Activity of the Epithelial Na⁺ Channel (ENaC) in the distal nephron fine-tunes renal sodium excretion. Appropriate sodium excretion is a key factor in the regulation of blood pressure. Consequently, abnormalities in ENaC function can cause hypertension. Casein Kinase II (CKII) phosphorylates ENaC. The CKII phosphorylation site in ENaC resides within a canonical “anchor” ankyrin binding motif. CKII-dependent phosphorylation of ENaC is necessary and sufficient to increase channel activity and is thought to influence channel trafficking in a manner that increases activity. We test here the hypothesis that phosphorylation of ENaC by CKII within an anchor motif is necessary for ankyrin-3 (Ank-3) regulation of the channel, which is required for normal channel locale and function, and the proper regulation of renal sodium excretion.

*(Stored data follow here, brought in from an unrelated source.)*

(* ===== verification/StdString.v ===== *)
(** * std::string objects with their capacity

    The server charges memory by [std::string::capacity()], so the strings held
    by its containers are modelled as objects: the characters and the capacity,
    with the growth and storage-stealing rules of the C++ library's
    [basic_string] (15 characters of in-object storage). *)
From S2P Require Import Prelude.

Record sstr := mkStr { s_data : bytes; s_cap : Z }.

#[global] Instance sstr_eq_dec : EqDecision sstr.
Proof. solve_decision. Defined.

Definition s_local_cap : Z := 15.

(** The default constructor, and the copy constructor from given characters. *)
Definition s_empty : sstr := mkStr [] s_local_cap.
Definition s_copy (b : bytes) : sstr := mkStr b (Z.max s_local_cap (Z.of_nat (length b))).

#[global] Instance sstr_inhabited : Inhabited sstr := populate s_empty.

(** Storage for [n] characters: grown to twice the old capacity at least. *)
Definition s_room (cap n : Z) : Z := if cap <? n then Z.max n (2 * cap) else cap.

(** [dst = src] for a [const std::string &src]: storage is reused when it fits. *)
Definition s_assign (dst : sstr) (src : bytes) : sstr :=
  mkStr src (s_room (s_cap dst) (Z.of_nat (length src))).

(** [dst.append(src)] *)
Definition s_append (dst : sstr) (src : bytes) : sstr :=
  mkStr (s_data dst ++ src) (s_room (s_cap dst) (Z.of_nat (length (s_data dst ++ src)))).

Definition s_is_local (s : sstr) : bool := s_cap s <=? s_local_cap.

(** [dst = std::move(src)], giving both objects: an in-object source has its
    characters copied and the destination keeps its own storage; an allocated
    source gives its storage away and takes the destination's. *)
Definition s_move (dst src : sstr) : sstr * sstr :=
  if s_is_local src then (mkStr (s_data src) (s_cap dst), mkStr [] (s_cap src))
  else (src, mkStr [] (if s_is_local dst then s_local_cap else s_cap dst)).

(** [s.clear()] keeps the storage. *)
Definition s_clear (s : sstr) : sstr := mkStr [] (s_cap s).

(** A string object's capacity holds its characters. *)
Definition s_ok (s : sstr) : Prop :=
  s_local_cap <= s_cap s /\ Z.of_nat (length (s_data s)) <= s_cap s.

Lemma s_assign_ok dst src : s_ok dst -> s_ok (s_assign dst src).
Proof.
  unfold s_ok, s_assign, s_room. cbn. intros [H1 H2]. destruct (_ <? _) eqn:E; blia.
Qed.

Lemma s_empty_ok : s_ok s_empty.
Proof. unfold s_ok, s_empty, s_local_cap. cbn [s_cap s_data length]. lia. Qed.

Lemma s_copy_ok b : s_ok (s_copy b).
Proof. unfold s_ok, s_copy. cbn [s_cap s_data]. lia. Qed.

Lemma s_clear_ok s : s_ok s -> s_ok (s_clear s).
Proof. unfold s_ok, s_clear, s_local_cap. cbn [s_cap s_data length]. lia. Qed.

Lemma s_move_ok dst src :
  s_ok dst -> s_ok src -> s_ok (s_move dst src).1 /\ s_ok (s_move dst src).2.
Proof.
  unfold s_ok, s_move, s_is_local. destruct (s_cap src <=? s_local_cap) eqn:E; cbn; bool_facts.
  - lia.
  - destruct (s_cap dst <=? s_local_cap); cbn; unfold s_local_cap in *; lia.
Qed.

Lemma s_move_data dst src :
  s_data (s_move dst src).1 = s_data src /\ s_data (s_move dst src).2 = [].
Proof. unfold s_move. by destruct (s_is_local src). Qed.

(** The source of a move is a valid object whatever the destination was. *)
Lemma s_move_src_ok dst src : s_ok src -> s_ok (s_move dst src).2.
Proof.
  unfold s_ok, s_move, s_is_local, s_local_cap. intros [H1 H2].
  destruct (s_cap src <=? 15) eqn:E; [|destruct (s_cap dst <=? 15) eqn:E'];
    cbn [snd s_cap s_data length]; blia.
Qed.

(** A destination without allocated storage takes the source's capacity. *)
Lemma s_move_cap dst src :
  s_ok src -> s_cap dst = s_local_cap -> s_cap (s_move dst src).1 = s_cap src.
Proof.
  unfold s_ok, s_move, s_is_local. intros [Hs _] Hd.
  destruct (s_cap src <=? s_local_cap) eqn:E; cbn; bool_facts; [lia|done].
Qed.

This was addressed using a fluorescence imaging strategy combining total internal reflection fluorescence (TIRF) microscopy with fluorescence recovery after photobleaching (FRAP) to quantify ENaC expression in the plasma membrane in living cells; and electrophysiology to quantify ENaC activity in split-open collecting ducts from principal cell-specific Ank-3 knockout mice. Sodium excretion studies also were performed in parallel in this knockout mouse. In addition, we substituted a key serine residue in the consensus CKII site in β-ENaC with alanine to abrogate phosphorylation and disrupt the anchor motif. Findings show that disrupting CKII signaling decreases ENaC activity by decreasing expression in the plasma membrane. In the principal cell-specific Ank-3 KO mouse, ENaC activity and sodium excretion were significantly decreased and increased, respectively. These results are consistent with CKII phosphorylation of ENaC functioning as a “switch” that favors Ank-3 binding to increase channel activity.